### Material for this exercise
- Opening Delimiter -

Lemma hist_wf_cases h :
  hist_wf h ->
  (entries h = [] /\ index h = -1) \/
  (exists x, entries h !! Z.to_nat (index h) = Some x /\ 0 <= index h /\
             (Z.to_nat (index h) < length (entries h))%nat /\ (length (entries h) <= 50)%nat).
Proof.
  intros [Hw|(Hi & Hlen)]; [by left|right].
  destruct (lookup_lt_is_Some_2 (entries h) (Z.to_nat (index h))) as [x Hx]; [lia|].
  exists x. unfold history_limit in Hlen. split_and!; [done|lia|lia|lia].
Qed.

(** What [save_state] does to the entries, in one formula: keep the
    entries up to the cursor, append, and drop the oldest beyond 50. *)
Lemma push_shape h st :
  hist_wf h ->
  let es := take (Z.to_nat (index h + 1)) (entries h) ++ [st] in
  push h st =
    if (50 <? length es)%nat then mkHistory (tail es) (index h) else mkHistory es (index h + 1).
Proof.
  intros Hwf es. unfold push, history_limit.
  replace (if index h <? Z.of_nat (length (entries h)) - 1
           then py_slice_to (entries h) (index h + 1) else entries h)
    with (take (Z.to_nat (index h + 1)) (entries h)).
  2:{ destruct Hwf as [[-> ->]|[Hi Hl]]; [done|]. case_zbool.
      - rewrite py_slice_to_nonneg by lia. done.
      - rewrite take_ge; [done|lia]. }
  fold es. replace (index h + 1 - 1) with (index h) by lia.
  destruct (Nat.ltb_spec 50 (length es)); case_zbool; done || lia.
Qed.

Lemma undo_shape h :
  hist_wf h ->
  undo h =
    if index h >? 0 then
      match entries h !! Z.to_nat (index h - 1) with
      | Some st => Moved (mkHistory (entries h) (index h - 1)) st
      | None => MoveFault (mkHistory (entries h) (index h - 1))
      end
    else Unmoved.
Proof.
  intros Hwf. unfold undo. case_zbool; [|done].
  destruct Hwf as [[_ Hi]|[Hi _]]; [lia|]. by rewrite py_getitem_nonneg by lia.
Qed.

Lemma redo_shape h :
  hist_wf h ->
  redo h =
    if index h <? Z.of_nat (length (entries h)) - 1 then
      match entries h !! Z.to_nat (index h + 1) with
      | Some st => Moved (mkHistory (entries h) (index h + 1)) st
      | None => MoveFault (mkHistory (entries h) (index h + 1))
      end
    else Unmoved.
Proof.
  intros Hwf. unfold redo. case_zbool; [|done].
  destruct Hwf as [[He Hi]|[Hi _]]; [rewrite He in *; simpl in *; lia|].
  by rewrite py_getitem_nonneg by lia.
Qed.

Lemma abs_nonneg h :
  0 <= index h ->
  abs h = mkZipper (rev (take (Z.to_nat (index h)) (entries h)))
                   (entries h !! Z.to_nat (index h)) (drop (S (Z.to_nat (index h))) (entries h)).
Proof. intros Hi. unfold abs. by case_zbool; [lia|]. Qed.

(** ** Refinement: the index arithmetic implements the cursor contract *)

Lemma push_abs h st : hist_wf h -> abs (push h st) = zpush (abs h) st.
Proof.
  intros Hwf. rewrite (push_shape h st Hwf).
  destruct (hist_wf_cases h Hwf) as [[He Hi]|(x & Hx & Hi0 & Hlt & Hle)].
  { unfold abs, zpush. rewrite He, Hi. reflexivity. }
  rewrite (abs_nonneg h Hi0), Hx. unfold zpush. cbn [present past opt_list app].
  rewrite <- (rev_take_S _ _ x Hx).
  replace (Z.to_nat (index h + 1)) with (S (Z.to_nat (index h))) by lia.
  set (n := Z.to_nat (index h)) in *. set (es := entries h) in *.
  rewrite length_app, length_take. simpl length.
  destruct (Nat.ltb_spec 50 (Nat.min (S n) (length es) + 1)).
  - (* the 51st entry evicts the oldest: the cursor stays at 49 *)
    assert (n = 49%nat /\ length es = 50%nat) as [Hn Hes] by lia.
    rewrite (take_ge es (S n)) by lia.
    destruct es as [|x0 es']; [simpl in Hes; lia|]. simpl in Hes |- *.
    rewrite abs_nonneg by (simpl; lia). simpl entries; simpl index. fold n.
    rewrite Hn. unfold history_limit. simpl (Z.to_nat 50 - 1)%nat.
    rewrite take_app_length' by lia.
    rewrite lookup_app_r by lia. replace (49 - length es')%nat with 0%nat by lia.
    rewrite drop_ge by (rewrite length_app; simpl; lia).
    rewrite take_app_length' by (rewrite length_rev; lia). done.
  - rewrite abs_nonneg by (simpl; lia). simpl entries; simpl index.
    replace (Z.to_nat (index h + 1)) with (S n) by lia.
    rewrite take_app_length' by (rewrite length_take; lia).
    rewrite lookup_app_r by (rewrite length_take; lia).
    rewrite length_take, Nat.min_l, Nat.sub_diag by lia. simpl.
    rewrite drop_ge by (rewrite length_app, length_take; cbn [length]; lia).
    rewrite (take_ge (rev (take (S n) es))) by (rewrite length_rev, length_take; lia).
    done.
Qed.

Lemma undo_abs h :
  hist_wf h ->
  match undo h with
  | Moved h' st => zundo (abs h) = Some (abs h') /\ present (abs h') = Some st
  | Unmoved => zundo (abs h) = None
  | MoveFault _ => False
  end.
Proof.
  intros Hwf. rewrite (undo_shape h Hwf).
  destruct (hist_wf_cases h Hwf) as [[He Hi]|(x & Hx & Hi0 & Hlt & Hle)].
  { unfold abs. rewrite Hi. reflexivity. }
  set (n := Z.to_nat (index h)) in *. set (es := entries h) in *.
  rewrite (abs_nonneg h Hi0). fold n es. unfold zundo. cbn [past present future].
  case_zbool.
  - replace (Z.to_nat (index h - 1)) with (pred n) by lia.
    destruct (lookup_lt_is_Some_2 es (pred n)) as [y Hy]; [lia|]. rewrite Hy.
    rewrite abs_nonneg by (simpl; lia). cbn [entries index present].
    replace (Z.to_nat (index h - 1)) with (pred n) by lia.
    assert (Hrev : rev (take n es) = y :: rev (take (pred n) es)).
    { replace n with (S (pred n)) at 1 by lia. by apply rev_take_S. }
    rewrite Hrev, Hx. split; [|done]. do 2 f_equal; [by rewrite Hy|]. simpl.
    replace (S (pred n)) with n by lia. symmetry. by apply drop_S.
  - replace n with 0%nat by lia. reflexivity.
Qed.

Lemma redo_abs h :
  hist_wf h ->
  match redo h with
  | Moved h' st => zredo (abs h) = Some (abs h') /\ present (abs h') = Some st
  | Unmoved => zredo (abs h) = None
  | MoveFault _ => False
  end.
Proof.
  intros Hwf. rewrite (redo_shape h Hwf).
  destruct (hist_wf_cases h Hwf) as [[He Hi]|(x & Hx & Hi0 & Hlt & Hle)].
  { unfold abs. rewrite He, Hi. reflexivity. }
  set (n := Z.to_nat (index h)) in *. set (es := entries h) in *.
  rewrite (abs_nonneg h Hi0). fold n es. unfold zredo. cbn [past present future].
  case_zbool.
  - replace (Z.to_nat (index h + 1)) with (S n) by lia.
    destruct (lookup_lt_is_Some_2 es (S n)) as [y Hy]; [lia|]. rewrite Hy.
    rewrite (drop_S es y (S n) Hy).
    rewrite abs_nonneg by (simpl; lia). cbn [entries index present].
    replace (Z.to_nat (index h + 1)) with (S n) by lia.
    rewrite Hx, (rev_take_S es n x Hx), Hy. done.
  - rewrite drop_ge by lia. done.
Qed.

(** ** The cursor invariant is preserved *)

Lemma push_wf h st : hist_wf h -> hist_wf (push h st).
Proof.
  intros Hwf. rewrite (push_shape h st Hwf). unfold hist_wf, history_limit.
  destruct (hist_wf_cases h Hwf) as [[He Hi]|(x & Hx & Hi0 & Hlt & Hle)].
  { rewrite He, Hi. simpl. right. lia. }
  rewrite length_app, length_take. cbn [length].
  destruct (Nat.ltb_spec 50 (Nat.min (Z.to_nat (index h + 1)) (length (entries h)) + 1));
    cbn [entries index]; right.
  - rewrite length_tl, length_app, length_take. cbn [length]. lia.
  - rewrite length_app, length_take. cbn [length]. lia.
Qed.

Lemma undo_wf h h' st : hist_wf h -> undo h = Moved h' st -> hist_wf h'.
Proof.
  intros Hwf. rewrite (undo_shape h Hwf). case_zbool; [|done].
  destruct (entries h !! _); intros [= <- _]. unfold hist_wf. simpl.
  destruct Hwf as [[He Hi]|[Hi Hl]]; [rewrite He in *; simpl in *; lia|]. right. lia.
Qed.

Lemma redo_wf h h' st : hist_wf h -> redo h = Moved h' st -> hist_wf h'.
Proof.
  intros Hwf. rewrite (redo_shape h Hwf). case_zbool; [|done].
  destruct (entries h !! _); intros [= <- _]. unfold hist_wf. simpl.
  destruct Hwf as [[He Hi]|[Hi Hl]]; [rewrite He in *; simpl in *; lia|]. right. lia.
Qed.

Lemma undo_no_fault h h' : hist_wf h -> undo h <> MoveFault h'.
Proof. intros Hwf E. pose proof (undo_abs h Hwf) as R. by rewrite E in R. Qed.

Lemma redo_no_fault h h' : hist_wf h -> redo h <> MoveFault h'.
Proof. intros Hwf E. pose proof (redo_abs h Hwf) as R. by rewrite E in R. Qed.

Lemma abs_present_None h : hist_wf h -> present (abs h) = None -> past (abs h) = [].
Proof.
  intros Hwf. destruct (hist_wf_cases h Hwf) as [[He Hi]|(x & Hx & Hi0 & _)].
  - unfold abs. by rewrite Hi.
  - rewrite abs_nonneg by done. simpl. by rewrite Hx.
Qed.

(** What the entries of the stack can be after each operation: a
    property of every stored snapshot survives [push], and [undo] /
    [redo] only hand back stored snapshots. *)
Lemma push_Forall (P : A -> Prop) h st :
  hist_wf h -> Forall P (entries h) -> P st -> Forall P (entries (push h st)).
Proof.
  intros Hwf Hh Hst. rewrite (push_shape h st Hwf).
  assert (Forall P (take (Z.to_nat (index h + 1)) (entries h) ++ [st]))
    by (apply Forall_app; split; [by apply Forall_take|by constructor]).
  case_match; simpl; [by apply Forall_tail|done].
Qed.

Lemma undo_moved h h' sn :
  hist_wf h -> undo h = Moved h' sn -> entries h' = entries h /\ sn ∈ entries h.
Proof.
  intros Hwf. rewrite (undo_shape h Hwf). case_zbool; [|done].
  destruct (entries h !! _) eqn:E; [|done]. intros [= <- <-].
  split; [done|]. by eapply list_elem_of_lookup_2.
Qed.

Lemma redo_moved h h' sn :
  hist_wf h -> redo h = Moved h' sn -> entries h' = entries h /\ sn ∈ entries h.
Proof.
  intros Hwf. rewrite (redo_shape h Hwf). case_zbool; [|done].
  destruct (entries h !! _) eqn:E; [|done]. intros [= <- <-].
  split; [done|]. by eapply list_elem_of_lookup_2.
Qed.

- Closing Delimiter -
- Opening Delimiter -

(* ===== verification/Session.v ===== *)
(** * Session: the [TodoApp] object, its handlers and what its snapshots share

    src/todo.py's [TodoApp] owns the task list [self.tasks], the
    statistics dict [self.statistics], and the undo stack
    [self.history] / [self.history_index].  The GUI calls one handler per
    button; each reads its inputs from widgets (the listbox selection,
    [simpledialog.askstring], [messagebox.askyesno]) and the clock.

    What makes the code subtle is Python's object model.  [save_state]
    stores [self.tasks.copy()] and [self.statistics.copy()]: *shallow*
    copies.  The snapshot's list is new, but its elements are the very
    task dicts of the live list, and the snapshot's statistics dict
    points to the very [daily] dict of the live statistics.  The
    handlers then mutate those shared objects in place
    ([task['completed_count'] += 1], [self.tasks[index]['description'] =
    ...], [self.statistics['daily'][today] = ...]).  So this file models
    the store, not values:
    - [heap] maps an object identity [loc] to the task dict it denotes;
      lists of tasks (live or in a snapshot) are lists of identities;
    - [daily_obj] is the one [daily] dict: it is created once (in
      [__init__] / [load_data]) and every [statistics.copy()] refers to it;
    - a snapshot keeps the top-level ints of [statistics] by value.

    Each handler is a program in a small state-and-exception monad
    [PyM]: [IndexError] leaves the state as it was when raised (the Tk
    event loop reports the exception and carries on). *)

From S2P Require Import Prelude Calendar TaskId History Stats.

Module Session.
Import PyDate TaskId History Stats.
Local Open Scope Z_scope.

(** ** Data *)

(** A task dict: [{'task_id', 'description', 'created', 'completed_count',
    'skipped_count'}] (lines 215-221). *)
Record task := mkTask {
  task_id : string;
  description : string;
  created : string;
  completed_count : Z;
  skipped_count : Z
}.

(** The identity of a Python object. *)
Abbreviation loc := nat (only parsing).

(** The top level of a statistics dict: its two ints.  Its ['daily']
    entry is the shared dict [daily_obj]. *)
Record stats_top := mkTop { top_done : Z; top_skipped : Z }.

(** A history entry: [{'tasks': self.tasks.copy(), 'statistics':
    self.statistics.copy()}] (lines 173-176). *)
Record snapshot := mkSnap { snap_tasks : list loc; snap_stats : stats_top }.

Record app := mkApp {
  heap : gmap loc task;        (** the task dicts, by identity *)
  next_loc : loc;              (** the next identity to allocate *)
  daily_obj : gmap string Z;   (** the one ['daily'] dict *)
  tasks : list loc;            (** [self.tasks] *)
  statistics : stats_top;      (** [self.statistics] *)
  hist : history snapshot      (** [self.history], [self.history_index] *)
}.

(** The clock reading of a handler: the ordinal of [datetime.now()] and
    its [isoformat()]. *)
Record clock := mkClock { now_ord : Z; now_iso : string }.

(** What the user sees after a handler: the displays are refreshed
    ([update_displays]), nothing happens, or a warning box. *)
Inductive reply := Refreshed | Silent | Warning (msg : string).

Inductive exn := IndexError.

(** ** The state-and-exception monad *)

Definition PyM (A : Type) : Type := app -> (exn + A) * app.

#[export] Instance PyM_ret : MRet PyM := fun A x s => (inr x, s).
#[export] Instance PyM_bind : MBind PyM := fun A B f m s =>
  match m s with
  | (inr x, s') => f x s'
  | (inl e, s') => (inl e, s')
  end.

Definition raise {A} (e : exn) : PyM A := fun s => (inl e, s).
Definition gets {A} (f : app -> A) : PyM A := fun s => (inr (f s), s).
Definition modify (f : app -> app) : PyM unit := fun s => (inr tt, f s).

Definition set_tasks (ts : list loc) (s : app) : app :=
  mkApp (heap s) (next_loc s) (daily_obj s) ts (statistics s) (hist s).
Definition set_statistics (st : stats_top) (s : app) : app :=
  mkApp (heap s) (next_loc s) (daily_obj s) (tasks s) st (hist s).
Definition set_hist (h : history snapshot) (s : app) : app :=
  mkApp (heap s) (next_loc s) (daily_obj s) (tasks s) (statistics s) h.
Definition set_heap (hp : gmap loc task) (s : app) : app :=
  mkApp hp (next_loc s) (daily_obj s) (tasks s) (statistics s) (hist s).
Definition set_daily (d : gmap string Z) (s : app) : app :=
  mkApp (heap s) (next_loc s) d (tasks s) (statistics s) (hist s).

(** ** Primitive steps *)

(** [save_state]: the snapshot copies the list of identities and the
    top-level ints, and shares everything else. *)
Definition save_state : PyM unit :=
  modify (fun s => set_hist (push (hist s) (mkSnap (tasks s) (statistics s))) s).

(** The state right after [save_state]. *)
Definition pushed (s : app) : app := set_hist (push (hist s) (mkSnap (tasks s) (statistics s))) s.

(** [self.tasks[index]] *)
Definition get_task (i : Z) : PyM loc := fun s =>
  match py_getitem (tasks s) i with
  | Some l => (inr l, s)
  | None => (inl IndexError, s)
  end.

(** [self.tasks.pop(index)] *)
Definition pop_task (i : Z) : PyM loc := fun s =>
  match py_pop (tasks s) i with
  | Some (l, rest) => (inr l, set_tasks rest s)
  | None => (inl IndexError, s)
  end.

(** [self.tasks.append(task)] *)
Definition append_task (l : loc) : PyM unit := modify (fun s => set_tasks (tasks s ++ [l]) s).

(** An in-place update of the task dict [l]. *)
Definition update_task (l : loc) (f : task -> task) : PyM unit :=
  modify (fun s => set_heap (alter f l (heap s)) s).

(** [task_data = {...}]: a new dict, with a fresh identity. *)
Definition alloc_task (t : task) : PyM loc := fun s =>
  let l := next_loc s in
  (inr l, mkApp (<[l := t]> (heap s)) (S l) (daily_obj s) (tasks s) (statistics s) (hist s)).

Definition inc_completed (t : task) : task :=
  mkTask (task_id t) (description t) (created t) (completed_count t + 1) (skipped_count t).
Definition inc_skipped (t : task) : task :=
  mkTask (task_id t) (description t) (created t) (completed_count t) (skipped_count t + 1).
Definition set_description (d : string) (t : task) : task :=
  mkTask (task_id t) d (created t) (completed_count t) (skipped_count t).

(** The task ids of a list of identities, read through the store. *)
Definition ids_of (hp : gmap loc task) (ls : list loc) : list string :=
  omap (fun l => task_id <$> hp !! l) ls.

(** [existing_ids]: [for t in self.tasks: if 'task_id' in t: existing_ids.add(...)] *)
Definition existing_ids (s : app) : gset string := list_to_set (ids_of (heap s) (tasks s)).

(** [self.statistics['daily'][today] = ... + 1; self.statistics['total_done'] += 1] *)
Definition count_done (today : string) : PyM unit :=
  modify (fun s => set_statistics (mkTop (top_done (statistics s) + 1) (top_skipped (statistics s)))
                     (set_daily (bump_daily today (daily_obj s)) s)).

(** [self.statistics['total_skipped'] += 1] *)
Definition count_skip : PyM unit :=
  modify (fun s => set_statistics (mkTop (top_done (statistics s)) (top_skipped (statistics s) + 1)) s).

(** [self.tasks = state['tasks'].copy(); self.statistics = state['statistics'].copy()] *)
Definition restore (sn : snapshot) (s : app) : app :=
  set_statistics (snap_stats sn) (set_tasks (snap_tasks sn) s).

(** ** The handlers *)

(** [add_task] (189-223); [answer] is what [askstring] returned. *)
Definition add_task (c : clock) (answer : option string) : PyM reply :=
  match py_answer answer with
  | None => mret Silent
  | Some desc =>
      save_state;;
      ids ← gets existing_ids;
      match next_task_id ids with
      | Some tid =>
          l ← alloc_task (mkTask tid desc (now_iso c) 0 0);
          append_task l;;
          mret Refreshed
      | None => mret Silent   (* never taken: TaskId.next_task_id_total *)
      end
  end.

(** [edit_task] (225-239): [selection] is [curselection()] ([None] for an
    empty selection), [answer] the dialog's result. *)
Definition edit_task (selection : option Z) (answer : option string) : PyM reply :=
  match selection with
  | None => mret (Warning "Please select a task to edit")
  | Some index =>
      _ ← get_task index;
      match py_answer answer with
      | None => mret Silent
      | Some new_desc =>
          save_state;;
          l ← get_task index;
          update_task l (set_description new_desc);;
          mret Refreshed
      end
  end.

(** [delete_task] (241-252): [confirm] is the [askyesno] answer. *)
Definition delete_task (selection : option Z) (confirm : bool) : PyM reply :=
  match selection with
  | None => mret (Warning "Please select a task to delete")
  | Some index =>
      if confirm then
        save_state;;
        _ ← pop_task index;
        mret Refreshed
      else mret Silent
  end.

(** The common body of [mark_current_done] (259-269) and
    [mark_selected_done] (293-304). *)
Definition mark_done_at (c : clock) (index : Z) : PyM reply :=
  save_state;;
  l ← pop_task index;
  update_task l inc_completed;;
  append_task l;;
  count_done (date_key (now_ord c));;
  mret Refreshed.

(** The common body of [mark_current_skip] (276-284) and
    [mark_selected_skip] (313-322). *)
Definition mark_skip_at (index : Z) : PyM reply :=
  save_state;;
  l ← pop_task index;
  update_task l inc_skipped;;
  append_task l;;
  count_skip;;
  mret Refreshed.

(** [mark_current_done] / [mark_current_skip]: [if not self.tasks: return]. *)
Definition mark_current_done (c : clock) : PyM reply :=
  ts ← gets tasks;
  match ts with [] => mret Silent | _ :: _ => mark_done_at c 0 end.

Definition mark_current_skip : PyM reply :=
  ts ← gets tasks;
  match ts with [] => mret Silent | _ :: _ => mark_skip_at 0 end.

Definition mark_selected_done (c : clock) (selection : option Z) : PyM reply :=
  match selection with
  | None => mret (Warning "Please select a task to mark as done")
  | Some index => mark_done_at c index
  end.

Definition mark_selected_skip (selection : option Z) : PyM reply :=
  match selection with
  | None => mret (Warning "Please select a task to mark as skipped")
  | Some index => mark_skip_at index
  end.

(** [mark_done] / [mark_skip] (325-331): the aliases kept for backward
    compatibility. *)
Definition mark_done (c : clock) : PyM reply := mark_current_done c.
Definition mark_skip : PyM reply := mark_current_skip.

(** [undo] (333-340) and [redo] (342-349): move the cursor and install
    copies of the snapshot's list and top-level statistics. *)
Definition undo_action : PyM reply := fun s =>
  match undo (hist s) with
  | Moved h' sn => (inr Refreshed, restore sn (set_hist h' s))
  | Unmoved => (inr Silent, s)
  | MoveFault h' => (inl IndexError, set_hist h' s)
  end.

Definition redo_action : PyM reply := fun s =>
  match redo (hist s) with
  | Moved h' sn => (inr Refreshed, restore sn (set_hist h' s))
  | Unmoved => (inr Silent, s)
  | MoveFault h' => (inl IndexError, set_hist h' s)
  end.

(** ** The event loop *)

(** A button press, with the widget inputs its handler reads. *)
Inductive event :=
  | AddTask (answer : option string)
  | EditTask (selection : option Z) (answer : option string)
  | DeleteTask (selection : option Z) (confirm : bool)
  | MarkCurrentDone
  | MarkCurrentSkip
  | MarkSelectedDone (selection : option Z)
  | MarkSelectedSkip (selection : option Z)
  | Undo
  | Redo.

- Closing Delimiter -

Repeat exactly the lines above from the one with "match py_getitem (tasks s) i with" up to and including the one with "Definition inc_skipped (t". No other line belongs in the reply.

  match py_getitem (tasks s) i with
  | Some l => (inr l, s)
  | None => (inl IndexError, s)
  end.

(** [self.tasks.pop(index)] *)
Definition pop_task (i : Z) : PyM loc := fun s =>
  match py_pop (tasks s) i with
  | Some (l, rest) => (inr l, set_tasks rest s)
  | None => (inl IndexError, s)
  end.

(** [self.tasks.append(task)] *)
Definition append_task (l : loc) : PyM unit := modify (fun s => set_tasks (tasks s ++ [l]) s).

(** An in-place update of the task dict [l]. *)
Definition update_task (l : loc) (f : task -> task) : PyM unit :=
  modify (fun s => set_heap (alter f l (heap s)) s).

(** [task_data = {...}]: a new dict, with a fresh identity. *)
Definition alloc_task (t : task) : PyM loc := fun s =>
  let l := next_loc s in
  (inr l, mkApp (<[l := t]> (heap s)) (S l) (daily_obj s) (tasks s) (statistics s) (hist s)).

Definition inc_completed (t : task) : task :=
  mkTask (task_id t) (description t) (created t) (completed_count t + 1) (skipped_count t).
Definition inc_skipped (t : task) : task :=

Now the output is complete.